Our results indicate that H4K20me1 is important for repression of X-linked gene expression. How might H4K20me1 function in transcriptional repression? Several links in the literature suggest roles for H4K20me1 in chromatin compaction. For example, the Malignant-Brain-Tumor (MBT) domains of human L3MBTL1 compact nucleosomal arrays by recognizing mono and dimethylation of H4K20 and H1bK26 
. Furthermore, L3MBTL1 has transcription repressor activity that is enhanced by Pr-Set7, and its chromatin association depends on H4K20me1 
. It is not yet known whether C. elegans
MBT repeat proteins LIN-61 or MBTR-1 are involved in dosage compensation or bind H4K20me1.

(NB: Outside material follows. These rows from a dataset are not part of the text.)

(** An event of an argument marks its input changed unless it is a disconnection. *)
Lemma apply_changed s index event :
  changed s = 0 ->
  results (apply s index event) = results s /\
  (changed (apply s index event) = 0 /\ (event = Disconnected \/ Z.of_nat CALC_NARGS <= index) \/
   changed (apply s index event) = bit_of index).
Proof.
  intros Hc. unfold apply. destruct (Z.leb_spec (Z.of_nat CALC_NARGS) index); [by auto|].
  destruct event as [r|]; [destruct (bool_decide _)|]; cbn [results changed]; rewrite ?Hc, ?Z.lor_0_l; auto.
Qed.

(** A program reads only arguments. *)
Lemma usage_bounded ops n : Z.of_nat CALC_NARGS <= n -> forall u : Z * Z,
  Z.testbit (fst u) n = false -> Z.testbit (fst (foldl (fun u (i : nat * Opcode.t) => usage_step u (snd i)) u ops)) n = false.
Proof.
  intros Hn. induction ops as [|[pc op] ops IH]; intros u Hu; [done|]. cbn [foldl]. apply IH.
  destruct u as [a b]. cbn [fst snd] in *. unfold usage_step.
  repeat case_match; try done; cbn [fst]; rewrite Z.lor_spec, Hu, Z.ldiff_spec; unfold bit_of;
    rewrite Z.shiftl_1_l, Z.pow2_bits_false by lia; done.
Qed.

Lemma rule_reads_arguments r e index :
  rule_ok r -> calc_compiled r = Some e -> Z.testbit (inp_used r) index = true -> index < Z.of_nat CALC_NARGS.
Proof.
  intros Hr He Hb. destruct (rule_usage r Hr e He) as [_ Hu]. unfold arg_usage in Hu.
  destruct (instructions _ _) as [ops|]; [|done]. cbn in Hu. injection Hu as Hu.
  destruct (Z.ltb_spec index (Z.of_nat CALC_NARGS)); [done|].
  pose proof (usage_bounded ops index ltac:(done) (0, 0) (Z.bits_0 index)) as Hf.
  rewrite Hu in Hf. cbn [fst] in Hf. congruence.
Qed.

Lemma compute_lookup s rs sd s' sd' i r :
  compute s rs sd = Some (s', sd') -> rs !! i = Some r ->
  values s' = values s /\ good s' = good s /\ changed s' = 0 /\
  exists s1 s2, compute_rule (values s) (changed s) r (rule_result s i) s1 = Some (rule_result s' i, s2).
Proof.
  unfold compute. intros Hc Hi.
  destruct (compute_results _ _ _ _ _) as [[res s2]|] eqn:Hr; [|done]. cbn in Hc. injection Hc as <- <-.
  do 3 (split; [done|]).
  destruct (compute_results_lookup _ _ _ _ _ _ _ Hr) with (2 := Hi) as (s1 & s3 & Hx).
  { pose proof (len_vec_resize (len rs) false (results s)). lia. }
  apply lookup_lt_Some in Hi. rewrite lookup_vec_resize in Hx by lia. by exists s1, s3.
Qed.

Lemma settled_step rs history s index event sd s' sd' :
  Forall rule_ok rs -> settled rs history s -> 0 <= index ->
  compute (apply s index event) rs sd = Some (s', sd') -> settled rs (history ++ [(index, event)]) s'.
Proof.
  intros Hok [Hch Hv Hs] Hi Hc. destruct (apply_changed s index event Hch) as [Hre Hbit].
  pose proof (apply_values s history index event Hi Hv) as Hav.
  assert (Hnew : changed s' = 0 /\ values s' = values (apply s index event)).
  { revert Hc. unfold compute. destruct (compute_results _ _ _ _ _) as [[]|]; [|done]. cbn. by intros [= <- <-]. }
  destruct Hnew as [Hch' Hv']. split; [done|congruence|].
  intros i r e Hr Hign He.
  destruct (compute_lookup _ _ _ _ _ _ _ Hc Hr) as (_ & _ & _ & s1 & s2 & Hx).
  pose proof (proj1 (list.Forall_lookup _ _) Hok _ _ Hr) as Hrok.
  unfold compute_rule in Hx. rewrite Hign, He in Hx. cbn [orb] in Hx.
  destruct (Z.land (changed (apply s index event)) (inp_used r) =? 0) eqn:Hu; cycle 1.
  { left. rewrite <- Hav. eauto. }
  injection Hx as Hx _. replace (rule_result (apply s index event) i) with (rule_result s i) in Hx
    by (unfold rule_result; by rewrite Hre).
  unfold settled_rule. rewrite <- Hx.
  assert (Hread : Z.testbit (inp_used r) index = true -> event = Disconnected).
  { intros Ht. pose proof (rule_reads_arguments r e index Hrok He Ht) as Hlt.
    destruct Hbit as [[_ [?|?]]|Hb]; [done|lia|]. rewrite Hb, land_bit_of, Ht in Hu by done. discriminate Hu. }
  destruct (Hs i r e Hr Hign He) as [(p & t1 & t2 & Hh)|[Hf Hl]].
  - left. exists p, t1, t2. rewrite <- Hh.
    apply (rule_holds_agrees r e); [done|done| |done].
    intros k Hk. rewrite !last_readings_lookup, last_reading_snoc. destruct event as [rd|]; [|done].
    destruct (Z.eqb_spec index (Z.of_nat k)) as [->|]; [|done]. discriminate (Hread Hk).
  - right. split; [done|]. intros ix ev Hin Ht. apply elem_of_app in Hin as [Hin|Hin]; [by apply (Hl ix)|].
    apply list_elem_of_singleton in Hin. injection Hin as -> ->. by apply Hread.
Qed.

(** Every state the watcher publishes for a group is settled. *)
Lemma deliver_events_settled rs : Forall rule_ok rs -> forall events history s sd s' sd',
  settled rs history s -> Forall (fun ev => 0 <= fst ev) events ->
  deliver_events rs s events sd = Some (s', sd') -> settled rs (history ++ events) s'.
Proof.
  intros Hok. induction events as [|[index event] events IH]; intros history s sd s' sd' Hs Hi Hd; cbn [deliver_events] in Hd.
  { rewrite app_nil_r. by injection Hd as <- <-. }
  inversion Hi as [|? ? H1 H2]; subst.
  destruct (compute (apply s index event) rs sd) as [[t t']|] eqn:Hc; [|done]. cbn in Hd.
  rewrite cons_middle, app_assoc.
  apply (IH _ _ _ _ _ (settled_step _ _ _ _ _ _ _ _ Hok Hs H1 Hc) H2 Hd).
Qed.
End Results.

(** ** The rule walk *)

(** Whether a rule is for this client and record, in the state of its group. *)
Definition rule_applies (cfg : AccessSecurityConfig) (s : AsgState) (bad : Z) (c : Client) (record_asl : Z)
    (ix : nat) (r : AccessRule) : bool :=
  negb (ignore r) && (record_asl <=? level r) && user_match cfg c r && host_match cfg c r &&
  method_match c r && authority_match c r &&
  (negb (is_some (calc_text r)) || ((Z.land bad (inp_used r) =? 0) && rule_result s ix)).

Section Walk.
Variables (cfg : AccessSecurityConfig) (s : AsgState) (bad : Z) (c : Client) (record_asl : Z).
Abbreviation applies := (rule_applies cfg s bad c record_asl).
Abbreviation rank_of r := (rule_rank (rule_access r)).

Lemma rank_write l : rule_rank l <= rule_rank ReadWrite.
Proof. by destruct l. Qed.

(** One round: it stops at write access, takes a stronger rule that applies, or goes on. *)
Lemma walk_rule_cases ix r acc :
  match walk_rule cfg s bad c record_asl ix r acc with
  | None => fst acc = ReadWrite
  | Some acc' =>
      (acc' = acc /\ (applies ix r = true -> rank_of r <= rule_rank (fst acc))) \/
      (acc' = (rule_access r, trap r) /\ applies ix r = true /\ rule_rank (fst acc) < rank_of r)
  end.
Proof.
  unfold walk_rule, rule_applies. destruct acc as [a t]. cbn [fst].
  destruct (ignore r); [by left|]. cbn [negb andb].
  case_bool_decide; [done|].
  destruct (Z.leb_spec (rank_of r) (rule_rank a)); [by left|].
  destruct (Z.ltb_spec (level r) record_asl).
  { left. split; [done|]. replace (record_asl <=? level r) with false by lia. done. }
  replace (record_asl <=? level r) with true by lia.
  destruct (user_match cfg c r); [|by left]. destruct (host_match cfg c r); [|by left].
  destruct (method_match c r); [|by left]. destruct (authority_match c r); [|by left].
  cbn [negb andb].
  destruct (is_some (calc_text r)), (Z.land bad (inp_used r) =? 0), (rule_result s ix); cbn [negb andb orb];
    (by left) || (right; repeat split; lia).
Qed.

H4K20me1 has also been shown to be important during mitosis. H4K20me1 levels are high on mitotic chromatin (
and this study), and in mammalian cells inhibition of Pr-Set7 leads to defects in cell cycle progression 
. Although the function of H420me1 in cell cycle progression is not yet understood, a key aspect of the loss of function phenotype is reduced chromosome compaction. Furthermore, a recent study demonstrated that two components of condensin II, N-CAPD3 and N-CAPG2, can directly bind H4K20me1 
. This raises the exciting possibility that condensin IDC
might function to compact chromatin through binding H4K20me1. Increased compaction of the X chromosome relative to the autosomes might reduce access by RNA polymerase, leading to lower X-linked gene expression. Consistent with this idea, DCC mutants were recently shown to have increased RNA polymerase II levels on the X 
. We propose that condensin complexes and H4K20me1 might be intimately linked in diverse chromatin-regulating events.